Running this code versus the original version showed a noticeable increase in performance. We are still getting familiar with Chrome's javascript profiler but from what we can tell it looks like the dilate2 operation is almost 3 times faster! Here is our profiler output for a short run of a few different code snippets.

Profiler output

But wait, there's more!

So our second attempt was a lot better, but we noticed that we are looking up a lot of values repeatedly. For the area to the left of the target pixel, that is the pixels NW,N,W,SW,S of our pixel, we look them up three times in rapid succession. What happens if we modify our code to avoid these look ups? We will call this the student body left approach. Basically for the first pixel on a row we look up all the values, for each successive pixel on the row we shift over the values we found on the last iteration and just look up the next three pixels on the right. Here is the code for that:

   dilate3:(iterations=1,grayscale=false)=>
    if( iterations < 1 )
      iterations = 1
    border = 1
    w = @width+(2*border)
    h = @height+(2*border) 
    out = @cloneWithBorder(border)
    sz = out.length
    temp = @cloneWithBorder(border)
    
    istart = border
    istop = border+@width-1
    jstart = border
    jstop = border+@height-1

    bpp = 4
    a = 0; b = 0; c = 0; d = 0; e = 0; f = 0; g = 0; h = 0; l = 0; r = 0
    for k in [1..iterations]
      for offset in [0..2]
        for j in [jstart..jstop] #Y
          for i in [istart..istop] #X
            if i == istart 
              a = temp[offset+(bpp*(j-1)*w)+(bpp*(i-1))]
              b = temp[offset+(bpp*(j)*w)+  (bpp*(i-1))]
              c = temp[offset+(bpp*(j+1)*w)+(bpp*(i-1))]
              
              d = temp[offset+(bpp*(j-1)*w)+(bpp*(i  ))]
              e = temp[offset+(bpp*(j)*w)+  (bpp*(i  ))]
              f = temp[offset+(bpp*(j+1)*w)+(bpp*(i  ))]
                         
              g = temp[offset+(bpp*(j-1)*w)+(bpp*(i+1))]
              h = temp[offset+(bpp*(j)*w)+  (bpp*(i+1))]
              l = temp[offset+(bpp*(j+1)*w)+(bpp*(i+1))]

              r = Math.max(a,b,c,d,e,f,g,h,l)
              out[offset+(bpp*j*w)+(bpp*i)] = r
            else
              # student body left
              a = d
              b = e
              c = f
              d = g
              e = h
              f = l
              g = temp[offset+(bpp*(j-1)*w)+(bpp*(i+1))]
              h = temp[offset+(bpp*(j)*w)+  (bpp*(i+1))]
              l = temp[offset+(bpp*(j+1)*w)+(bpp*(i+1))]
              r = Math.max(a,b,c,d,e,f,g,h,l)
              out[offset+(bpp*j*w)+(bpp*i)] = r             
        #temp = out
    return @cropBorderCopy(out,border)

Hrm.
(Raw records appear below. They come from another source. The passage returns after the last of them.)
(* ===== verification/Prelude.v ===== *)
(** * SlotFS: a verification development

    SlotFS (src/slotfs) is a file system in user space for persistent memory.
    Its library is linked into the processes of an application; the processes
    share the device, mapped at one address, and an area of shared memory with
    the inode cache and the allocators.  This library models its C code as
    executable Rocq functions and proves what the parts promise to each other.

    ** The program and the files of the model

    Device and layout.  [Pm.v] has persistent memory as bytes with the list of
    states a crash can leave behind, and the copy routines of slotfs.h.
    [Mkfs.v] has the layout of the device and mkfs.c; [Shm.v] the bitmaps that
    a mount builds from the device (shm.c).  [Mount.v] has the rest of shm.c and
    slotfs.c: how a process starts and stops; what the system calls return is a
    parameter.

    Allocators.  [Bitops.v] (bitops.h) and [Slot.v] (slot.c) hand out the slots
    of the device: inodes, directory entries, file entries, data pages.
    [Arena.v] (arena.c) hands out objects in shared memory, [Heap.v] (heap/)
    memory of a process.

    Indexes.  [Btree.v] (btree.c) is the radix tree from the blocks of a file
    to its entries.  [Rbtree.v], [RbErase.v] and [DirIter.v] (rbtree.c, .h) are the
    red-black tree at the level of pointers; [DirIndex.v] is its use as the
    index of a directory (inode.c).

    State.  [Fs.v] has the record [fs] of the mounted file system with the
    inodes and entries of inode.h and entry.h, and the record [sys] of
    [Runtime.v] adds the heap and the open files of the process (runtime.c).
    An operation of the code is a function of the state monad [M] of this file;
    it ends with a value and a new state, or with a [fault] where the C code
    leaves its defined behaviour.

    Inodes.  [Journal.v] and [Replay.v] (journal.c); [Dir.v] and [DirView.v] have directories, [File.v],
    [FileIndex.v], [FileLog.v], [FileRead.v] and [FileWrite.v] inodes and
    files (all inode.c).  The definitions of inode.c are in [Dir.v] and [File.v],
    the other files have the invariants and the proofs.

    Recovery.  [Recover.v] (recover.c) has the threads that rebuild the bitmaps
    of the slots from the logs on the device, with their queue and their
    barrier; the interleaving is a list of thread numbers.  [RecoverWalk.v] has
    the invariant of the walk, [RecoverThreads.v] that of the threads.

    Calls.  [Vfs.v], [VfsLocks.v] and [VfsWalk.v] have the inode cache and the path
    lookup (slot_vfs.c); [Func.v], [FuncDir.v], [FuncFile.v], [FuncRename.v]
    the system calls (slotfs_func.c).  [FsInv.v] has the invariant of the whole
    file system, [Create.v] and [FuncCreate.v] the proofs about new files and
    directories.  [FileExample.v], [FuncExample.v], [FuncCases.v] and
    [TraceExample.v] have small concrete file systems, on which the theorems are
    applied, and runs that show deviations.

    Sessions.  [Session.v] has the abstract file system, a tree of names with
    files of bytes and a table of open files, and what the calls may answer;
    [Trace.v] has the sequences of calls that a process makes.

    Interposition.  [Lib.v] (lib.c) has the calls of the C library that the
    library of SlotFS replaces; the functions that dlsym finds are parameters on
    a state of the C library.  [LibTrace.v] has sequences of such calls,
    [Stream.v] the streams (glibc/ffile.c), [LibCases.v] examples and runs that
    show deviations.

    Lists and locks.  [ListHead.v] (list.h) has the intrusive lists on the memory
    of their links, and that they are sequences; the other files have a list as
    the sequence of the addresses on it.  [RangeLock.v] (lock.c) is the lock on
    ranges of a file.

    ** What the theorems show

    - Sessions ([Session], [Trace]): from the first start on, every call of
      open, close, pwrite, pread and rename that is [ready] returns, keeps the
      invariant [fs_inv] of the file system and answers as the abstract file
      system allows, errors and short counts included; a file reads back what was
      written to it, whatever happens elsewhere.  [ready] is more than resources:
      a write is within one page, and ends inside the size when it is a small
      overwrite; a read starts inside the file or at its end; a rename is not of
      or to the root and does not put a directory into itself.  The runs of
      [FuncCases] and [FileExample] show what the code does in some of the
      other cases.
    - Interposition ([LibTrace], [Stream]): calls for SlotFS and for the C library
      do not interfere, and those for SlotFS are calls of a session; a stream
      reads back what was written.
    - Files ([FileRead], [FileWrite], [FuncFile]): a write sets the bytes of its
      range and keeps the other bytes that were in a block, and those of other
      files; a read returns the contents when it meets no partly replaced extent;
      all files keep their invariant [files_inv].
    - Directories ([Dir], [DirView], [FuncDir], [FuncRename], [FuncCreate]):
      appending and removing an entry update the directory as a map, keep the
      invariant [dirs_inv], and every store leaves the old or the new chain of
      slots on the device; a stream shows each entry once, with a string that
      begins with its name; a rename moves one name; a new file adds one name and
      leaves all files and other names as they were.
    - Lookup ([Vfs*]): it ends; without symbolic links it follows the components
      of the path; it returns with exactly the lock of what it found.
    - Allocators ([Slot], [Arena], [Runtime], [Shm]): what is handed out was free and is
      marked, invariants hold, a mount after mkfs has exactly the reserved slots
      in use, and threads that interleave are safe while slots are left.
    - Indexes ([Btree], [Rbtree], [DirIndex]): they refine finite maps, and
      the red-black tree keeps its depth logarithmic.  Lists ([ListHead]) refine
      sequences.
    - Journal ([Journal], [Replay]): a write journal is undone from any crash
      state, a rename journal finishes the rename between two directories, and
      transactions one after the other restore a free journal.
    - Start and stop ([Mount]): the first start formats, mounts and establishes
      every invariant that the operations keep; for a process without calls, the flag
      on the device tells a crash from an unmount.
    - Recovery ([RecoverThreads]): for images that meet [image_ok] (among others
      no block of a file written twice), under every interleaving of handled
      inodes that ends, the bitmaps of inodes and of log slots written back are
      those of what the entries lead to from the root; every partial run can be
      completed; a mount finds those bitmaps.  The data bitmap is written back
      empty, and the counts of directories include their ghost slot.
    - Locks ([RangeLock]): no two threads hold overlapping ranges, and a thread
      whose range is free takes it in two steps of its own.

    Several closed theorems evaluate runs in which the code does not do what it
    means to; their comments say what goes wrong.

    ** Bounds and fuel

    Integers are [Z] with the wrap-around of their C type written out
    ([u32], [u64], [i32], [i64]).  Loops over a list or a counter are structural.  The
    other loops take fuel, and theorems show that it is enough: the walks of
    the red-black tree take the number of nodes of the store, those of the
    radix tree its ten levels, the log of a file its entries, the loops of
    reading and writing the number of pages of the range, recovery the number of
    entry slots of the device ([log_fuel]), and the
    path lookup [lookup_fuel] nested symbolic links, of which the code allows
    fewer ([path_lookup_terminates]).  A run out of fuel is [Fault OutOfFuel],
    which no theorem takes for a result.

    ** Not modelled

    gather.c, whose thread is not started, and debug.c (statistics); the loop
    macros and the hlist functions of list.h; the mmap of the kernel, which is a
    parameter.  Threads are modelled for the slot allocator, the range lock and
    recovery, where a handled inode is one step although the code shares
    [rc_inode_t] and the bitmaps without a lock; elsewhere a lock that is taken is
    held for the whole of the operation, and [slotfs_init] does not include the
    steps of another process that initialises the shared memory.  The bytes of
    the device are a total function of the address: an access to it does not
    fault, and that accesses stay inside the device is not shown.  src/nova,
    src/pmfs, src/splitfs and src/madfs are the systems that SlotFS is measured
    against. *)
From stdpp Require Import base numbers list gmap relations.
Sad Trombone. Our run time for dilate3 was only slightly faster (roughly 4% faster than dilate2). Looks like JavaScript probably does a pretty good job of caching our array in memory and therefore memory look-ups are trivial. We peeked at the JavaScript that came out of our CoffeeScript code. Here is what it looked like:

     Image.prototype.dilate3 = function(iterations, grayscale) {
        var a, b, border, bpp, c, d, e, f, g, h, i, istart, istop, j, jstart, jstop, k, l, offset, out, r, sz, temp, w;
        if (iterations == null) iterations = 1;
        if (grayscale == null) grayscale = false;
        if (iterations < 1) iterations = 1;
        border = 1;
        w = this.width + (2 * border);
        h = this.height + (2 * border);
        out = this.cloneWithBorder(border);
        sz = out.length;
        temp = this.cloneWithBorder(border);
        istart = border;
        istop = border + this.width - 1;
        jstart = border;
        jstop = border + this.height - 1;
        bpp = 4;
        a = 0; b = 0; c = 0; d = 0; e = 0; f = 0; g = 0; h = 0; l = 0; r = 0
        for (k = 1; 1 <= iterations ? k <= iterations : k >= iterations; 1 <= iterations ? k++ : k--) { 
          for (offset = 0; offset <= 2; offset++) {
            for (j = jstart; jstart <= jstop ? j <= jstop : j >= jstop; jstart <= jstop ? j++ : j--) {
              for (i = istart; istart <= istop ? i <= istop : i >= istop; istart <= istop ? i++ : i--) {
               // 8>< ----------------SNIP -------------------
               // What is this nonsense JavaScript? 
               // these should just be vanilla for loops right?
              }
            }
          }
        }
        return this.cropBorderCopy(out, border);
      };

When our CoffeeScript gets translated into JavaScript some of the for loops look a bit wonky. All of those conditional checks and updates might be costing us precious cycles. We modified our code to see if we could cajole CoffeeScript into producing something more human and VM friendly. We also noticed that we did the w*bpp calculation quite a bit. We moved that to a single variable called bppw. The result looks like this:

  dilate4:(iterations=1,grayscale=false)=>
    if( iterations < 1 )
      iterations = 1
    border = 1
    w = @width+(2*border)
    h = @height+(2*border) 
    out = @cloneWithBorder(border)
    sz = out.length
    temp = @cloneWithBorder(border)
    
    istart = border
    istop = border+@width-1
    jstart = border
    jstop = border+@height-1

    bpp = 4
    a = 0; b = 0; c = 0; d = 0; e = 0; f = 0; g = 0; h = 0; l = 0; r = 0
    bppw = bpp*w
    k = 1
    while k <= iterations
      offset = 0
      while offset <= 2
        j = jstart
        while j < jstop # y
          i = istart
          while i < istop # x

            if i == istart 
              a = temp[offset+(bppw*(j-1))+(bpp*(i-1))]
              b = temp[offset+(bppw*(j))+  (bpp*(i-1))]
              c = temp[offset+(bppw*(j+1))+(bpp*(i-1))]              
              d = temp[offset+(bppw*(j-1))+(bpp*(i  ))]
              e = temp[offset+(bppw*(j))+  (bpp*(i  ))]
              f = temp[offset+(bppw*(j+1))+(bpp*(i  ))]
                         
              g = temp[offset+(bppw*(j-1))+(bpp*(i+1))]
              h = temp[offset+(bppw*(j))+  (bpp*(i+1))]
              l = temp[offset+(bppw*(j+1))+(bpp*(i+1))]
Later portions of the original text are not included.